Leite conta que a esposa passou mal e decidiu a levar até a UPA (Unidade de Pronto Atendimento) do Cervezão. Lá, após medição, os médicos constataram coma diabético. Luciana foi transferida para o PSMI (Pronto Socorro Municipal Integrado) e, depois, para a UTI (Unidade de Terapia Intensiva) da Santa Casa. No local, após exame de raio-x, ela também foi diagnosticada com pneumonia e precisou ser entubada, mas não resistiu e morreu horas depois. Então, veio o drama de contar aos filhos sobre a partida. Foram necessários três dias para ele criar coragem de falar com a mais nova.

“Para a pequena demorei uns dias para contar e não a levei no enterro. Temos um costume na família que, quando alguém morre, falamos que a pessoa vira estrelinha. Hoje ela olha pro céu e fala: ‘papai, a mamãe tá lá em cima olhando por nós’. A Luciana foi embora rápido demais. A saudade vai ficar para sempre e só vai aumentar. Ela foi a pessoa que mais acreditou em mim e aos poucos fomos à batalha juntos. Só aprendi a vencer ao lado dela”, relata o pai.

O motoboy explica como tem feito com a rotina, já que agora tem que lidar com a responsabilidade de criar os filhos sozinhos e se dividir entre o trabalho na rua e as atividades de casa. Ele afirma que agora é pai e mãe para a pequena Beatriz, de 6 anos, a Rayane, de 20, e sua neta, a Isabelly, de apenas 2 meses.

“Todos os filhos gostam de ter a mãe por perto.
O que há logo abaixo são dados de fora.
(* ===== verification/Codec.v ===== *)
(** * Theorems on packet serialization

    [pack_with_budget] and [unpack_with_budget] of Wire.v are inverse to each
    other, no byte string makes the parser panic, and the CTL and DGRAM
    builders produce packets the parser accepts with the same contents. *)

From S2P Require Import Prelude Wire Checksum.
Import WireError.

(** ** Layout *)

Lemma version_profile p :
  0 ≤ p ≤ 15 →
  Z.shiftr (Z.lor (Z.shiftl VERSION 4) p) 4 = VERSION ∧
  Z.land (Z.lor (Z.shiftl VERSION 4) p) 0x0f = p ∧
  Z.lor (Z.shiftl VERSION 4) p = 128 + p.
Proof.
  intros Hp.
  assert (∃ n, (n < 16)%nat ∧ p = Z.of_nat n) as (n & Hn & ->) by (exists (Z.to_nat p); lia).
  do 16 (destruct n as [|n]; [by vm_compute|]). lia.
Qed.

Lemma land_0f b : Z.land b 0x0f = b mod 16.
Proof. apply (Z.land_ones b 4). lia. Qed.

Lemma version_profile_inv b :
  is_u8 b → Z.shiftr b 4 = VERSION → Z.lor (Z.shiftl VERSION 4) (Z.land b 0x0f) = b.
Proof.
  intros Hb Hv. rewrite Z.shiftr_div_pow2 in Hv by lia. change (2 ^ 4) with 16 in Hv.
  rewrite land_0f. pose proof (Z.mod_pos_bound b 16 eq_refl).
  destruct (version_profile (b mod 16)) as (_ & _ & ->); [lia|].
  unfold VERSION in Hv. Z.div_mod_to_equations. lia.
Qed.

Lemma length_header_bytes h n : wf_header h → length (header_bytes h n) = 48%nat.
Proof.
  intros (_&_&_&_&_&_&_&[Hs _]&[Hd _]). unfold header_bytes.
  rewrite !length_app, !length_be_bytes, Hs, Hd. done.
Qed.

Lemma wf_header_bytes h n : wf_header h → profile h ≤ 15 → wf_bytes (header_bytes h n).
Proof.
  intros (Hpr&?&?&?&?&?&?&[_ ?]&[_ ?]) Hp. unfold header_bytes.
  destruct (version_profile (profile h)) as (_ & _ & ->); [solve_width|].
  solve_wf.
Qed.

(** What the parser does on the layout of the serializer. *)
Lemma unpack_layout h payload budget :
  wf_header h → profile h ≤ 15 → known_next_header (next_header h) = true →
  HEADER_LEN + len payload ≤ SERIALIZED_R8_MAX → HEADER_LEN + len payload ≤ budget →
  unpack_with_budget (header_bytes h (len payload) ++ payload) budget =
  (validate_header h payload ;; Ok (h, payload)).
Proof.
  intros Hwf Hp Hnh Hmax Hbud.
  pose proof (length_header_bytes h (len payload) Hwf) as Hhl.
  destruct Hwf as (Hpr&_&_&_&_&_&Hsc&[Hs _]&[Hd _]).
  unfold HEADER_LEN, SERIALIZED_R8_MAX in *. pose proof (len_nonneg payload) as Hn.
  set (n := len payload) in *. set (d := header_bytes h n ++ payload) in *.
  assert (len d = 48 + n) as Hlen by (unfold d; rewrite len_app; unfold len; rewrite Hhl; done).
  assert (length d = 48 + Z.to_nat n)%nat as Hlen' by (unfold len in Hlen; lia).
  unfold unpack_with_budget. fold d. rewrite Hlen. unfold SERIALIZED_R8_MAX, HEADER_LEN.
  assert (1280 <? 48 + n = false) as -> by lia. assert (budget <? 48 + n = false) as -> by lia.
  assert (48 + n <? 48 = false) as -> by lia.
  assert (idx (E:=WireError.t) d 2 = Ok (n / 256 mod 256)) as -> by reflexivity.
  assert (idx (E:=WireError.t) d 3 = Ok (n mod 256)) as -> by reflexivity. cbn [mbind outcome_bind].
  assert (be_value [n / 256 mod 256; n mod 256] = n) as ->
    by (rewrite be_value_pair; Z.div_mod_to_equations; lia).
  unfold checked_add. assert (48 + n <=? u64_max = true) as -> by solve_width.
  cbn [mbind outcome_bind ok_or]. assert (48 + n <? 48 + n = false) as -> by lia.
  destruct (version_profile (profile h)) as (Hv & Hpf & _); [solve_width|].
  assert (idx (E:=WireError.t) d 0 = Ok (Z.lor (Z.shiftl VERSION 4) (profile h)))
    as -> by reflexivity. cbn [mbind outcome_bind]. rewrite Hv, Z.eqb_refl.
  assert (idx (E:=WireError.t) d 4 = Ok (next_header h)) as -> by reflexivity. cbn [mbind outcome_bind].
  rewrite Hnh.
  rewrite (slice_Ok d 16 32), (slice_Ok d 32 48), (slice_Ok d 8 16), (slice_Ok d _ (Z.to_nat _))
    by lia.
  change (drop 16 d) with ((src h ++ dst h) ++ payload).
  replace (drop 32 d) with (dst h ++ payload)
    by (change (drop 32 d) with (drop 16 ((src h ++ dst h) ++ payload));
        by rewrite <-app_assoc, drop_app_length').
  replace (drop (Z.to_nat 48) d) with payload by (unfold d; by rewrite drop_app_length').
  rewrite <-app_assoc, !take_app_length' by done.
  assert (take (16 - 8) (drop 8 d) = be_bytes 8 (scid h)) as -> by reflexivity.
  rewrite (take_ge payload) by (unfold n, len; lia).
  assert (idx (E:=WireError.t) d 1 = Ok (tc h)) as -> by reflexivity.
  assert (idx (E:=WireError.t) d 5 = Ok (hop_limit h)) as -> by reflexivity.
  assert (idx (E:=WireError.t) d 6 = Ok (flags h)) as -> by reflexivity.
  assert (idx (E:=WireError.t) d 7 = Ok (path_slot h)) as -> by reflexivity. cbn [mbind outcome_bind].
  rewrite Hpf, be_value_be_bytes by (unfold_widths; lia). by destruct h.
Qed.

(** ** Round trips *)

Lemma validate_header_inv h payload :
  validate_header h payload = Ok () →
  known_next_header (next_header h) = true ∧ profile h ≤ 3.
Proof.
  unfold validate_header. destruct (known_next_header _) eqn:Hk; [|done]. simpl.
  case_match eqn:Hses.
  - unfold validate_ses_header. intros H. inv_ok; (split; [done|lia]).
  - intros H. inv_ok; (split; [done|lia]).
Qed.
Mas elas me ajudam, reconhecem. Eu não tive pai, mas sempre quis ser um pai amoroso. Vou honrar o nome da minha esposa para continuar cuidando das meninas. Dou banho na Beatriz, troco, dou atenção, brinco com ela, dou todo um suporte para a Raiyane, colaborando no papel de ser mãe e tendo cuidados especiais com a recém-chegada, a Isabelly, dando banhos e cuidando. Esse é o meu papel. Honrar minha esposa e mãe das minhas filhas para que sejam boas mulheres”, diz.

O motoboy ressalta que a nova realidade é um aprendizado constante, mas o que conforta o seu coração é perceber que as filhas reconhecem o esforço que  ele está fazendo diante das dificuldades do luto. A pequena Bia, quando nota que o pai cai em prantos [como pode ser visto no canal do JC no Youtube], trata de abraçá-lo e consolá-lo. “Eu amo o meu pai”.

Já a filha Rayane diz que sente muito a falta da mãe e que não imaginaria a vida sem ela, mas como quis o destino, agora ela busca se reerguer com ajuda de Rogerio. “Ele é tudo para mim. Um grande exemplo. Tudo que me ensinou e ensina, vale muito. Prometo que vou dar muito orgulho para ele. Ele vai cuidando de nós e a gente dele”, explica.

A história de Rogerio é apenas um dos infinitos relatos que demonstram tudo o que a pandemia tirou, de brasileiros e de pessoas do mundo todo. Contudo, há uma luz no fim do túnel. Desde janeiro, o Brasil começou a vacinar a população, o que pode trazer o fim da pandemia, em breve. Enquanto isso, a esperança é que o próximo Dia dos Pais possa ser comemorado de verdade.